Personally Identifiable Information (PII) is a real business concern with Data Warehouses. GDPR has more people talking about it now, but even without the new legislation it is something that needs careful consideration.
Having a well structured Data Warehouse with exposed PII makes walking out the door with your entire customer email list as simple as “SELECT * FROM customers”… and that’s scary.
Problem is, there are legit times you will need PII access. If an analyst is doing a study that needs components of the PII (like email provider), then a hashed string won’t be very helpful. If you want to do ‘fuzzy matching’ when creating unified customer profiles, you need to start with raw PII.
Here’s how we tackle it at RevZilla:
-
Transform common PII values (first name, last name, email address) in an ephemeral model using a standardized macro. Simple transforms like trimming and down-casing allow us to compare apples to apples.
-
Materialize a hash salt under a _PRIVATE_schema, something like this:
– DB specific ways of random gen, I just did this as a semi-universal example.
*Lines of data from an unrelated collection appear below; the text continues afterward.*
(* ===== verification/BigDiv.v ===== *)
(** Division of digit vectors ([erts/emulator/beam/big.c], [D_mulsub], [D_div],
    [I_div]): division by a digit, and the schoolbook division, which keeps
    the remainder as a magnitude with a sign: an estimate of the next digit
    of the quotient that is too large makes the remainder negative, and the
    following estimates are subtracted from the quotient. *)

From S2P Require Import Prelude BigDigit BigVec BigMul.
From stdpp Require Import base numbers option list.
From Stdlib Require Import ZArith Lia.

#[local] Open Scope Z_scope.

(** ** Definitions *)

Fixpoint D_mulsub_loop (x : list Z) (d : Z) (y : list Z) (c b : Z) : list Z * Z * Z :=
  match x, y with
  | xt :: x, yt :: y =>
      let '(c0, c) := DMULc d yt c in
      let '(s, b) := DSUBb xt c0 b in
      let '(r, c, b) := D_mulsub_loop x d y c b in
      (s :: r, c, b)
  | _, _ => ([], c, b)
  end.

(** The digits stored, and the size returned, which is 0 for a borrow;
    [xl == yl || xl == yl+1]. *)
Definition D_mulsub (x : list Z) (d : Z) (y : list Z) : list Z * nat :=
  let yl := length y in
  let '(r, c, b) := D_mulsub_loop (take yl x) d y 0 0 in
  if (length x =? yl)%nat then
    if negb (c =? 0) || negb (b =? 0) then (r, 0%nat) else (r, length (trim r))
  else
    let '(s, b) := DSUBb (dnth x yl) c b in
    let r := r ++ [s] in
    if negb (b =? 0) then (r, 0%nat) else (r, length (trim r)).

(** The loop of [D_div]: [xs] are the digits from [*xp] down and [q] those of
    the quotient above [qp]. *)
Fixpoint D_div_loop (fuel : nat) (d a1 : Z) (xs q : list Z) : option (list Z * Z) :=
  match fuel with
  | O => None
  | S fuel =>
      '(a1, a0, xs) ← (if a1 <? d then
                         match xs with a0 :: xs => Some (a1, a0, xs) | [] => None end
                       else Some (0, a1, xs));
      let q0 := DDIV a1 a0 d in
      let '(b0, _) := DMUL d q0 in
      let '(a1, _) := DSUB a0 b0 in
      let q := q0 :: q in
      match xs with [] => Some (q, a1) | _ => D_div_loop fuel d a1 xs q end
  end.

Definition D_div (x : list Z) (d : Z) : option (list Z * Z) :=
  match rev x with
  | [] => None
  | a1 :: xp =>
      if (a1 <? d) && (length x =? 1)%nat then Some ([0], a1)
      else D_div_loop (S (length x)) d a1 xp []
  end.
– ideally you would do ascii lookups on the integers the rand returns.
SELECT RANDOM()::text AS salt LIMIT 1 -
We materialize our production tables in a PRIVATE schema, with the prefix PRIVATE on the table. I.e ANALYSIS.PRIVATE.PRIVATE_USERS. This schema is restricted and only our PII_GRANTED role can access it.
-
We create a view of the table in the appropriate business schema. The view should be sans prefix, I.e. ANALYSIS.MARKETING.USERS. This view includes a join to our SALT table. Then it is as a simple macro for each PII field that hashes the value with the salt:
{%- macro anaon(col, salt) -%}
MD5({{col}}, {{salt}})
{%- endmacro -%}
And now the users have a safe, hashed value that they can aggregate on (because the hashes will match if the underlying values match).